Di certo qualcuno lo ricorda giovanissimo nel ruolo diMarty McFly nella trilogia di “Ritorno al futuro”. Michael J Fox, 54enne attore e doppiatore, ha deciso di affrontare da tempo anche un’altra sfida, quella al Parkinson, la malattia che lo ha colpito a soli 30 anni. Con la sua fondazione, la Michael J. Fox Foundation for Parkinson’s Research,raccoglie fondi e sostiene la ricerca sulle cellule staminali. Di recente la sua Fondazione ha deciso di finanziare uno studio condotto da un team di ricercatori del Dipartimento di Scienze Biomediche dell’Università di Cagliari, guidati da Manolo Carta e Paola Devoto.
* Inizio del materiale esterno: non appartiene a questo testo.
(** C5 (amended): a payload with only a top-level body that is the
    base64 (standard, or URL-safe without padding) of a well-formed UTF-8
    string decodes to that string; a payload without top-level body data
    whose direct parts (the elements of [payload.parts] themselves)
    contain a [text/plain] part with data yields the decoded data of the
    first such part, wherever the other parts (HTML or not) stand; and
    the body the tool returns is the one extracted from the payload it
    fetched. *)
Theorem body_decoding (host : Host) (logger : bool) :
  (forall mimeType headers text data,
      Buffer.well_formed (Buffer.from text) ->
      data = Buffer.toStringBase64 (Buffer.from text)
      \/ data = encodeMessage text ->
      extractBody
        (Some (mkMessagePart mimeType headers
                 (Some {| b_data := Some data |}) None))
      = text)
  /\ (forall mimeType headers body pre plain post data,
         body_data (mkMessagePart mimeType headers body
                      (Some (pre ++ plain :: post)%list)) = None ->
         (forall p, In p pre -> part_text "text/plain" p = None) ->
         part_text "text/plain" plain = Some data ->
         extractBody
           (Some (mkMessagePart mimeType headers body
                    (Some (pre ++ plain :: post)%list)))
         = decode data)
  /\ (forall emailId w tok w1 emailData,
         getGmailAccessToken host w = (inr tok, w1) ->
         respond host (apiLog w) tok
           (Gmail_messages_get "me" (Some emailId) "full" None)
         = inr emailData ->
         exists out,
           result (getEmailContentTool host logger emailId w) = inr out
           /\ ec_body out = extractBody (m_payload emailData)).
Proof.
  split; [|split].
  - intros mimeType headers text data Hwf Henc.
    apply top_level_body; [exact Hwf|]. now apply encodes_decodes.
  - intros mimeType headers body pre plain post data Hnone Hpre Hplain.
    unfold extractBody. rewrite Hnone. simpl.
    now apply scanParts_first_plain.
  - intros emailId w tok w1 emailData Htok Hget.
    unfold getEmailContentTool.
    enter_tool host logger Mail w w1 tok Htok Hlog Htime.
    cbn [gmail_access_token].
    rewrite bind_run, call_run, Hlog, Hget. cbv beta iota zeta.
    rewrite bind_run, log_run. cbv beta iota. cbn [ret result fst].
    eexists. split; reflexivity.
Qed.
(** [try: body except (e1, e2, ...): handler]: [catches e] says whether the
    except clause names the class of [e]. *)
Definition try_except {A} (body : result A) (catches : exn -> bool)
    (handler : exn -> result A) : result A :=
  match body with
  | Ok a => Ok a
  | Raise e => if catches e then handler e else Raise e
  end.

(** [except Exception] catches every modelled exception but
    [asyncio.CancelledError], which derives from [BaseException]. *)
Definition Exception (e : exn) : bool :=
  match e with
  | CancelledError => false
  | _ => true
  end.

(** A bare [except:]. *)
Definition BaseException : exn -> bool := fun _ => true.

(** A computation that logs events of type [E] and may raise. The log is
    kept when an exception propagates. *)
Definition Eff (E A : Type) : Type := list E * result A.

#[global] Instance eff_ret {E} : MRet (Eff E) := fun A a => ([], Ok a).
#[global] Instance eff_bind {E} : MBind (Eff E) := fun A B f m =>
  match m with
  | (log, Ok a) => let '(log', r) := f a in (log ++ log', r)
  | (log, Raise e) => (log, Raise e)
  end.

Definition tell {E} (e : E) : Eff E unit := ([e], Ok tt).
Definition throw {E A} (e : exn) : Eff E A := ([], Raise e).
Definition lift {E A} (r : result A) : Eff E A := ([], r).

Definition eff_try_except {E A} (body : Eff E A) (catches : exn -> bool)
    (handler : exn -> Eff E A) : Eff E A :=
  match body with
  | (log, Ok a) => (log, Ok a)
  | (log, Raise e) =>
      if catches e then let '(log', r) := handler e in (log ++ log', r)
      else (log, Raise e)
  end.

(** ** Floats *)

Definition float : Type := Q.

Declare Scope py_scope.
Delimit Scope py_scope with py.
Notation "x <=? y" := (Qle_bool x y) (at level 70, no associativity) : py_scope.
Notation "x >=? y" := (Qle_bool y x) (at level 70, no associativity) : py_scope.
Notation "x <? y" := (negb (Qle_bool y x)) (at level 70, no associativity) : py_scope.
Notation "x >? y" := (negb (Qle_bool x y)) (at level 70, no associativity) : py_scope.
Notation "x !=? y" := (negb (Qeq_bool x y)) (at level 70, no associativity) : py_scope.

(** ** JSON values, as [response.json()] and [json.load] return them *)

#[warnings="-register-all"]
Inductive json : Type :=
| JNull                                   (* None *)
| JBool (b : bool)                        (* True / False *)
| JNum (q : Q)                            (* int or float *)
| JStr (s : string)                       (* str *)
| JArr (items : list json)                (* list *)
| JObj (fields : list (string * json)).   (* dict, keys distinct, in order *)

Module Py.
(** ** Claims on the design matrix *)

(** C2.  For [n = 1 + 2k] columns the matrix has one row per coordinate and
    [1 + 2k] columns; column 0 holds the coordinate, and column [j] from 1
    to [2k] holds [np.cos] of [2*pi*h*t/f - (j mod 2)*pi/2] as float64
    arithmetic gives it, with [h] the float64 of [ceil(j/2)]: for an even
    [j] it is [np.cos(2*pi*h*t/f)], the cosine term, and for an odd [j] it
    is [np.cos(2*pi*h*t/f - pi/2)], the sine-phase term. *)
Theorem _getVariable_design (freq : Z) (day_arr : list Z) (k : nat) :
  ∃ out, _getVariable freq day_arr (1 + 2 * k) = Some out ∧
    length out = length day_arr ∧
    Forall (λ row, length row = (1 + 2 * k)%nat) out ∧
    ∀ (i : nat) (t : Z), day_arr !! i = Some t →
      px out i 0 = Some (Float.of_int64 t) ∧
      ∀ j : nat, (1 ≤ j ≤ 2 * k)%nat →
        let h := Float.ceil64
                   (Float.div64 (Float.of_int64 (Z.of_nat j)) (Float.of_int64 2)) in
        let x :=
          Float.div64
            (Float.mul64 (Float.mul64 (Float.mul64 (Float.of_int64 2) Float.pi) h)
               (Float.of_int64 t))
            (Float.of_int64 freq) in
        px out i j
        = Some (np_cos
                  (Float.sub64 x
                     (Float.div64
                        (Float.mul64 (Float.of_int64 (Z.of_nat j mod 2)) Float.pi)
                        (Float.of_int64 2)))) ∧
        (Z.of_nat j < 2 ^ 53 → h = Float.of_int64 (Z.of_nat ((j + 1) / 2))) ∧
        (Nat.Even j → px out i j = Some (np_cos x)) ∧
        (Nat.Odd j →
         px out i j
         = Some (np_cos (Float.sub64 x (Float.div64 Float.pi (Float.of_int64 2))))).
Proof.
  exists (design_row freq (1 + 2 * k) <$> day_arr).
  split; [by apply _getVariable_rows|].
  split; [by rewrite length_fmap|].
  split.
  { rewrite Forall_fmap. apply Forall_forall. intros t _.
    cbv beta delta [compose design_row].
    by rewrite length_insert, length_fmap, length_arange. }
  intros i t Ht. unfold px. rewrite list_lookup_fmap, Ht.
  cbn [fmap option_fmap option_map mbind option_bind].
  split.
  { unfold design_row. apply list_lookup_insert_eq.
    rewrite length_fmap, length_arange. lia. }
  intros j Hj.
  assert (Hpx : design_row freq (1 + 2 * k) t !! j = Some (entry freq t (Z.of_nat j))).
  { unfold design_row. rewrite list_lookup_insert_ne by lia.
    rewrite list_lookup_fmap, lookup_arange by lia. done. }
  rewrite Hpx. fold (harmonic (Z.of_nat j)).
  fold (angle freq t (harmonic (Z.of_nat j))). fold (phase (Z.of_nat j)).
  split; [done|]. split; [|split].
  - intros Hlt. unfold harmonic. rewrite Float.ceil64_half by lia.
    f_equal. rewrite Nat2Z.inj_div. f_equal. lia.
  - intros He. unfold entry. by rewrite (phase_even j He), Float.sub64_zero.
  - intros Ho. unfold entry. by rewrite (phase_odd j Ho).
Qed.
(** * API Gateway v2 stage resource: shallow embedding of
      internal/service/apigatewayv2/stage.go

    The file follows the Go source function by function.  Go values of
    type [interface{}] are a small tagged union, [map[string]interface{}]
    is a [gmap string value], pointers that may be nil are [option]s, and a
    Go panic (a failed single-value type assertion) is the [None] of an
    [option] result.  Remote calls go through a [Client] whose answers may
    depend on the calls made so far; every call is appended to a log. *)

From Stdlib Require Import Ascii String.
From stdpp Require Import gmap strings list fin_maps.

Open Scope string_scope.
Open Scope list_scope.
Open Scope Z_scope.

(** ** Go base types *)

(** float64 values are stored and copied by this package and never computed
    with; a value is represented by its IEEE 754 binary64 bit pattern. *)
Definition float64 := Z.

(** [int32(v)] for a Go [int] v: the low 32 bits, read as two's complement. *)
Definition int32_of_int (v : Z) : Z := (v + 2 ^ 31) `mod` 2 ^ 32 - 2 ^ 31.

(** Dynamic values stored in a [map[string]interface{}] by this package. *)
Inductive value :=
| VBool (b : bool)
| VInt (n : Z)
| VFloat64 (f : float64)
| VString (s : string)
| VLoggingLevel (l : string).

#[global] Instance value_eq_dec : EqDecision value.
Proof. solve_decision. Defined.

(** Two-value type assertions [x, ok := m[k].(T)] on a map element; a
    missing key is the nil interface, on which every assertion fails. *)
Definition assert_bool (v : option value) : option bool :=
  match v with Some (VBool b) => Some b | _ => None end.
Definition assert_int (v : option value) : option Z :=
  match v with Some (VInt n) => Some n | _ => None end.
Definition assert_float64 (v : option value) : option float64 :=
  match v with Some (VFloat64 f) => Some f | _ => None end.
Definition assert_string (v : option value) : option string :=
  match v with Some (VString s) => Some s | _ => None end.

(** An element of a [[]interface{}]: nil or a [map[string]interface{}]. *)
Abbreviation mSettings := (gmap string value).
Abbreviation ifaceList := (list (option (gmap string value))).

(** ** The aws and awstypes packages (aws-sdk-go-v2), as far as used *)

Module aws.
Definition ToBool (p : option bool) : bool := default false p.
Definition ToString (p : option string) : string := default "" p.
Definition ToInt32 (p : option Z) : Z := default 0 p.
Definition ToFloat64 (p : option float64) : float64 := default 0 p.
End aws.

Module awstypes.
Definition ProtocolTypeWebsocket : string := "WEBSOCKET".
Definition ProtocolTypeHttp : string := "HTTP".

Definition LoggingLevelError : string := "ERROR".
Definition LoggingLevelInfo : string := "INFO".
Definition LoggingLevelOff : string := "OFF".

Record AccessLogSettings := {
  DestinationArn : option string;
  Format : option string
}.

Record RouteSettings := {
  DataTraceEnabled : option bool;
  DetailedMetricsEnabled : option bool;
  LoggingLevel : string;
  ThrottlingBurstLimit : option Z;
  ThrottlingRateLimit : option float64
}.
End awstypes.
Import awstypes.

#[global] Instance AccessLogSettings_eq_dec : EqDecision AccessLogSettings.
Proof. solve_decision. Defined.
#[global] Instance RouteSettings_eq_dec : EqDecision RouteSettings.
Proof. solve_decision. Defined.

Definition defaultStageName : string := "$default".

(** ** Shape converters *)

Definition expandAccessLogSettings (vSettings : ifaceList) : AccessLogSettings :=
  let settings := {| DestinationArn := None; Format := None |} in
  match vSettings with
  | [] | None :: _ => settings
  | Some mSettings :: _ =>
    let settings :=
      match assert_string (mSettings !! "destination_arn") with
      | Some vDestinationArn =>
        if bool_decide (vDestinationArn ≠ "")
        then {| DestinationArn := Some vDestinationArn; Format := Format settings |}
        else settings
      | None => settings
      end in
    let settings :=
      match assert_string (mSettings !! "format") with
      | Some vFormat =>
        if bool_decide (vFormat ≠ "")
        then {| DestinationArn := DestinationArn settings; Format := Some vFormat |}
        else settings
      | None => settings
      end in
    settings
  end.

Definition flattenAccessLogSettings (settings : option AccessLogSettings) : ifaceList :=
  match settings with
  | None => []
  | Some settings =>
    [Some (<["destination_arn" := VString (aws.ToString (DestinationArn settings))]>
          (<["format" := VString (aws.ToString (Format settings))]> ∅))]
  end.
Un riconoscimento importante per i ricercatori sardi che non sono nuovi a successi di questo genere. Stavolta il progetto, della durata di un anno, riceverà 121 mila dollari e, spiegano dall’università, “si propone non solo di fare ulteriore luce sui meccanismi che determinano le discinesie (le alterazioni dei movimenti), ma di porre anche le basi per un possibile studio clinico”. In particolare, i ricercatori cagliaritani saranno impegnati ad approfondire “il ruolo dei neurosteroidi nell’insorgenza delle discinesie, e come l’inibizione di un enzima chiave nella sintesi dei neurosteroidi, noto come 5-alfa-reduttasi, possa attenuare l’insorgenza della discinesie stesse in modelli pre-clinici”.

La malattia di Parkinson è la seconda malattia neurodegenerativa più diffusa dopo l’Alzheimer, e costituisce una problematica medico-sociale destinata ad aumentare con l’invecchiamento della popolazione a cui la società moderna sta andando incontro.